==== Data under study

(** A reset of the connection that the endpoint decides on. *)
Lemma force_reset_spec now now_real A q : ep_ok B false A q →
  wp (on_priv (lock_conn;; on_conn B now (fpproto_force_reset B now_real);; unlock_conn))
    (λ _ q' l, rx_quiet l ∧ ep_ok B false A q' ∧ (∃ p, q' = set_priv p q ∧ own_step (priv q) p) ∧
      is_reset B now_real false (conn (priv q')) ∧ ops (conn (priv q')) = ops (conn (priv q)) ∧ no_pds q') q.
Proof using.
  intros Hq. pose proof (eo_fp _ _ _ _ Hq) as Hf. destruct (fp_ok_lock B false true _ Hf) as [Hf1 Hs1].
  set (p1 := set_conn_lock true (priv q)) in *.
  apply wp_on_priv, wp_bind. eapply wp_lock_conn; [exact Hf|]. apply wp_bind.
  eapply wp_mono.
  { apply (on_conn_header B true now _ p1 (λ _ c, is_reset B now_real false c ∧ ops c = ops (conn p1))); [done|apply header_force_reset|].
    eapply wp_mono; [apply wp_and; [by apply safe_force_reset, Hf1|]|].
    - unfold fpproto_force_reset. apply wp_bind, wp_stat_inc.
      eapply wp_mono; [apply (do_proto_reset_spec B now_real false)|intros a c l Hr; exact Hr].
      pose proof (cw_out _ (ok_wf _ (fo_conn _ _ _ Hf1))) as Ho. by apply (out_wf_fields (conn p1)).
    - intros a c l [(? & ? & ? & _) (_ & Hr & [Ho _] & _)]. by split_and!. }
  intros [] p2 l2 (Hf2 & Hl2 & Hs2 & Hr2 & Eo2). eapply (wp_unlock_conn B); [done|]. simpl app. rewrite app_nil_r.
  destruct (fp_ok_lock B true false p2 Hf2) as [Hf3 Hs3].
  assert (own_step (priv q) (set_conn_lock false p2)) as Hs by (trans p2; [by trans p1|done]).
  split; [by apply rx_quiet_of|]. split; [by eapply ep_own_step|]. split; [by eexists|]. split; [done|]. split; [done|].
  intros s. by apply out_pd_empty, Hr2.
Qed.

(** A state in which only the bookkeeping differs. *)
Lemma flows_reset_pre l q q1 q' : (∀ k, 0 ≤ k < 256 → counters_of (dst_of (priv q1) k) = counters_of (dst_of (priv q) k)) →
  reqs (priv q) `prefix_of` reqs (priv q1) → (∀ k, flow_of q1 k = flow_of q k) → flows_reset l q1 q' → flows_reset l q q'.
Proof using.
  intros Hc Hr Hf [Hc' Hr' Hw Hfl Hid].
  assert (∀ k, 0 ≤ k < 256 → unused (priv q1) k = unused (priv q) k) as Hu by (intros k Hk; by rewrite !unused_counters, Hc).
  constructor.
  - intros k Hk. by rewrite Hc', Hc.
  - by trans (reqs (priv q1)).
  - intros k Hin Hk. rewrite <- Hu by done. by apply Hw.
  - intros k. rewrite <- Hf. apply Hfl.
  - intros k Hin Hk. rewrite <- Hu, <- Hf by done. by apply Hid.
Qed.

(** The destination's section changed nothing that the arbiter counts. *)
Lemma fstep_counters k d d' q p : 0 ≤ k < 256 → dsts (priv q) !! Z.to_nat k = Some d → fstep k d d' (priv q) p →
  same_counters k q (set_priv p q) ∧ dst_of p k = d' ∧ reqs (priv q) `prefix_of` reqs p.
Proof using.
  intros Hk Ed Hs. split; [|split].
  - intros k' Hk' Hne. simpl. by rewrite (dst_of_fstep k Hk d _ _ _ k' Ed Hs), decide_False by (done || lia).
  - by rewrite (dst_of_fstep k Hk d _ _ _ k Ed Hs), decide_True by (done || lia).
  - rewrite (fs_reqs _ _ _ _ _ Hs). case_decide; [done|by apply prefix_app_r].
Qed.

Lemma rx_post_fstep A k d d' q p : ep_ok B false A (set_priv p q) → fstep k d d' (priv q) p → rx_post A q (set_priv p q).
Proof using. intros Hq Hs. constructor; [done|apply ep_step_priv|]. simpl. by rewrite (fr_conn _ _ (fs_frame _ _ _ _ _ Hs)). Qed.
(** Acquisition works on the client and on the counter; the request is
    not touched. *)
Lemma getClientUnsafe_request w :
  request (state (snd (exec env TxHandler.getClientUnsafe w))) = request (state w).
Proof.
  unfold TxHandler.getClientUnsafe, connect. cbn [exec].
  destruct (driver env _ PoolConnect) as [[]|e]; try reflexivity.
  unfold assignUniqueId, log. cbn [bind exec modify state store did].
  repeat match goal with
         | |- context [if ?b then _ else _] => destruct b; cbn [bind exec modify state store did]
         | |- context [match sanityTimeout ?c with _ => _ end] =>
             destruct (sanityTimeout c); cbn [bind exec modify state store did]
         end; reflexivity.
Qed.

Lemma plain_getClient_request w :
  request (state (snd (exec env Plain.getClient w))) = request (state w).
Proof.
  unfold Plain.getClient, connect, log. cbn [bind exec].
  destruct (driver env _ PoolConnect) as [[]|e]; try reflexivity.
  unfold Plain.patchOnce, log. cbn [bind exec modify state store did].
  repeat match goal with
         | |- context [if ?b then _ else _] => destruct b; cbn [bind exec modify state store did]
         | |- context [match sanityTimeout ?c with _ => _ end] =>
             destruct (sanityTimeout c); cbn [bind exec modify state store did]
         end; reflexivity.
Qed.

Lemma listed_getClient_request w :
  request (state (snd (exec env Listed.getClient w))) = request (state w).
Proof.
  unfold Listed.getClient, connect. cbn [exec].
  destruct (driver env _ PoolConnect) as [[]|e]; try reflexivity.
  unfold assignUniqueId, Listed.patchClient, log. cbn [bind exec modify state store did].
  repeat match goal with
         | |- context [if ?b then _ else _] => destruct b; cbn [bind exec modify state store did]
         | |- context [match sanityTimeout ?c with _ => _ end] =>
             destruct (sanityTimeout c); cbn [bind exec modify state store did]
         end; reflexivity.
Qed.

Lemma listable_request name (s s' : Server) :
  request s' = request s -> listable name s' = listable name s.
Proof. unfold listable. now intros ->. Qed.

End Hooks.

(** ** Further facts about the variants *)

(** part_001: inside a transaction the first step of [commitTransaction]
    is the write of [isWithinTransaction], and at no moment of the call is
    a [commit] with the driver while the flag is set. *)
Lemma commit_clears_flag_first env (w : World Client) :
  isWithinTransaction (state w) = true ->
  never commit_in_transaction (state w) (in_flight (past w))
    (written w (snd (exec env Tx.commitTransaction w))) = true.
Proof.
  intros Hin.
  destruct (commit_run env w) as (r & w1 & h & He & Hg & _ & _ & _ & _ & _ & Hfirst).
  rewrite He. cbn [snd]. rewrite (grows_written _ _ _ Hg).
  destruct (Hfirst Hin) as (h' & -> & Hk).
  change (Stored (set_isWithinTransaction false (state w)) :: h')
    with ([Stored (set_isWithinTransaction false (state w))] ++ h').
  rewrite never_app. apply andb_true_intro. split.
  { unfold never, commit_in_transaction. cbn [moments forallb fst snd].
    change (isWithinTransaction (set_isWithinTransaction false (state w))) with false.
    now rewrite andb_false_r. }
  apply (never_keeps _ (fun s => isWithinTransaction s = false)); [|reflexivity|exact Hk].
  intros s' fl' Hs. unfold commit_in_transaction. simpl. rewrite Hs. apply andb_false_r.
Qed.

(** src/database.js: [patchClient] itself, run twice without the guard of
    [getClient], puts a second closure around the first. *)
Lemma plain_patchClient_unguarded :
  release (Plain.patchClient (Plain.patchClient rawClient))
  = PatchedRelease (PatchedRelease PoolRelease)
  /\ query (Plain.patchClient (Plain.patchClient rawClient))
     = PatchedQuery (NamedQuery (PatchedQuery (NamedQuery NativeQuery))).
Proof. split; reflexivity. Qed.

(** On part_001 the promise of the rollback is dropped: within a
    transaction [release()] hands the connection back while the [rollback]
    is with the driver. *)
Lemma release_hands_back_during_rollback env (c : Client) :
  release c = PatchedRelease PoolRelease ->
  "rollbackTransactionIfNotCommitted" ∈ methods c ->
  isWithinTransaction c = true ->
  returned_while "rollback" [] (past (snd (exec env Tx.this_release (start c)))) = true.
Proof.
  intros Hrel Hin Hc. unfold Tx.this_release. cbn [exec]. change (state (start c)) with c.
  rewrite Hrel, (exec_release_patched env PoolRelease (start c) Hin), exec_release_pool.
  cbn [snd]. rewrite past_did. unfold released. change (state (start c)) with c.
  set (w0 := did (Log LTrace "Releasing client" (VObj [("id", uniqueId c)])) (start c)).
  destruct (rollback_floats env w0 Hc) as (hr & Hg & Hev & _).
  set (w1 := detach (prefix env Tx.rollbackTransactionIfNotCommitted w0)) in *.
  rewrite (grows_past _ _ _ (grows_trans _ _ _ _ _ Hg (settle_down_written w1))).
  rewrite events_app, Hev. unfold settle_entries.
  destruct (sanityTimeout (state w1)); reflexivity.
Qed.

(** The [async] variant of part_000: [asyncBeginTransaction] sets the flag
    before it sends the [begin], so that [release()] hands one [rollback]
    to the driver after every begin, also one that failed. *)
Lemma async_rollback_on_release env (c : Client) (qs : list (string * Value)) :
  let w := start (AsyncTx.patchClient c) in
  let w1 := snd (exec env AsyncTx.asyncBeginTransaction w) in
  let w2 := run_queries env qs w1 in
  let w3 := snd (exec env AsyncTx.this_release w2) in
  dispatched "rollback" (since w2 w3) = 1 /\ isWithinTransaction (state w3) = false.
Proof.
  intros w w1 w2 w3.
  assert (Hw1 : isWithinTransaction (state w1) = true /\ table (state w1) = table (state w)).
  { unfold w1. destruct (isWithinTransaction (state w)) eqn:Hin.
    - rewrite (exec_asyncBegin_misuse env w Hin). auto.
    - rewrite (exec_asyncBegin_fresh env w Hin).
      destruct (exec_this_query env "begin" VUndefined
                  (store (set_isWithinTransaction true (state w))
                     (did (Log LTrace "BEGIN <" (uniqueId (state w))) w)))
        as (wq & h & He & _ & _ & _ & Hc & _).
      rewrite He. apply control_fields in Hc. destruct Hc as (Hc & _ & Htab).
      destruct (answer env "begin" VUndefined _); cbn [snd]; auto. }
  destruct Hw1 as (Hin1 & Htab1).
  destruct (run_queries_grows env qs w1) as (h2 & _ & Hc2 & _).
  apply control_fields in Hc2. destruct Hc2 as (Hin2 & _ & Htab2).
  fold w2 in Hin2, Htab2. rewrite Hin1 in Hin2. rewrite Htab1 in Htab2.
  assert (Hm : "asyncTryRollback" ∈ methods (state w2)
               /\ releaseWasPatched (release (state w2)) = true).
  { unfold table in Htab2. injection Htab2 as _ _ _ _ -> ->.
    unfold w. cbn [state start]. unfold AsyncTx.patchClient.
    rewrite !install_release. split; [apply install_in|apply patch_release_patched]. }
  destruct Hm as (Hm & Hp).
  unfold w3, AsyncTx.this_release. cbn [exec].
  destruct (release (state w2)) as [|old]; [discriminate|].
  rewrite (exec_async_release_patched env old w2 Hm).
  set (w0 := did (Log LTrace "Releasing client" (VObj [("id", uniqueId (state w2))])) w2).
  destruct (asyncTryRollback_run env w0) as (o & wr & h & He & Hg & _ & Hc & _ & Hd & _).
  rewrite He. change (isWithinTransaction (state w0)) with (isWithinTransaction (state w2)) in Hd.
  rewrite Hin2 in Hd.
  assert (Hg0 : grows w2 wr ([Did (Log LTrace "Releasing client"
                                      (VObj [("id", uniqueId (state w2))]))] ++ h)).
  { eapply grows_trans; [apply grows_did|exact Hg]. }
  destruct o as [v|e].
  - destruct (settle_down_grows wr) as (h1 & Hg1 & He1 & _ & Hc1 & _).
    destruct (async_release_quiet env old (settle_down wr)) as (r & w' & h3 & He3 & Hg3 & Hd3 & Hc3).
    { now rewrite Hc1. }
    rewrite He3. cbn [snd].
    rewrite (grows_since _ _ _ (grows_trans _ _ _ _ _ Hg0 (grows_trans _ _ _ _ _ Hg1 Hg3))).
    pose proof (dispatched_le "rollback" (events h3)) as Hle.
    unfold dispatched in *. rewrite !events_app, !count_app, Hd, He1.
    split; [|exact Hc3]. cbn [events count dispatches].
    destruct (sanityTimeout (state wr)); cbn [count dispatches]; lia.
  - cbn [snd]. rewrite (grows_since _ _ _ Hg0).
    unfold dispatched in *. rewrite events_app, count_app, Hd. auto.
Qed.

========

> _Task prompt_
Please output the line that contains "eapply grows_trans; [apply" and every line after it in the entries above, exactly, and nothing more.

> _Reply_
  { eapply grows_trans; [apply grows_did|exact Hg]. }
  destruct o as [v|e].
  - destruct (settle_down_grows wr) as (h1 & Hg1 & He1 & _ & Hc1 & _).
    destruct (async_release_quiet env old (settle_down wr)) as (r & w' & h3 & He3 & Hg3 & Hd3 & Hc3).
    { now rewrite Hc1. }
    rewrite He3. cbn [snd].
    rewrite (grows_since _ _ _ (grows_trans _ _ _ _ _ Hg0 (grows_trans _ _ _ _ _ Hg1 Hg3))).
    pose proof (dispatched_le "rollback" (events h3)) as Hle.
    unfold dispatched in *. rewrite !events_app, !count_app, Hd, He1.
    split; [|exact Hc3]. cbn [events count dispatches].
    destruct (sanityTimeout (state wr)); cbn [count dispatches]; lia.
  - cbn [snd]. rewrite (grows_since _ _ _ Hg0).
    unfold dispatched in *. rewrite events_app, count_app, Hd. auto.
Qed.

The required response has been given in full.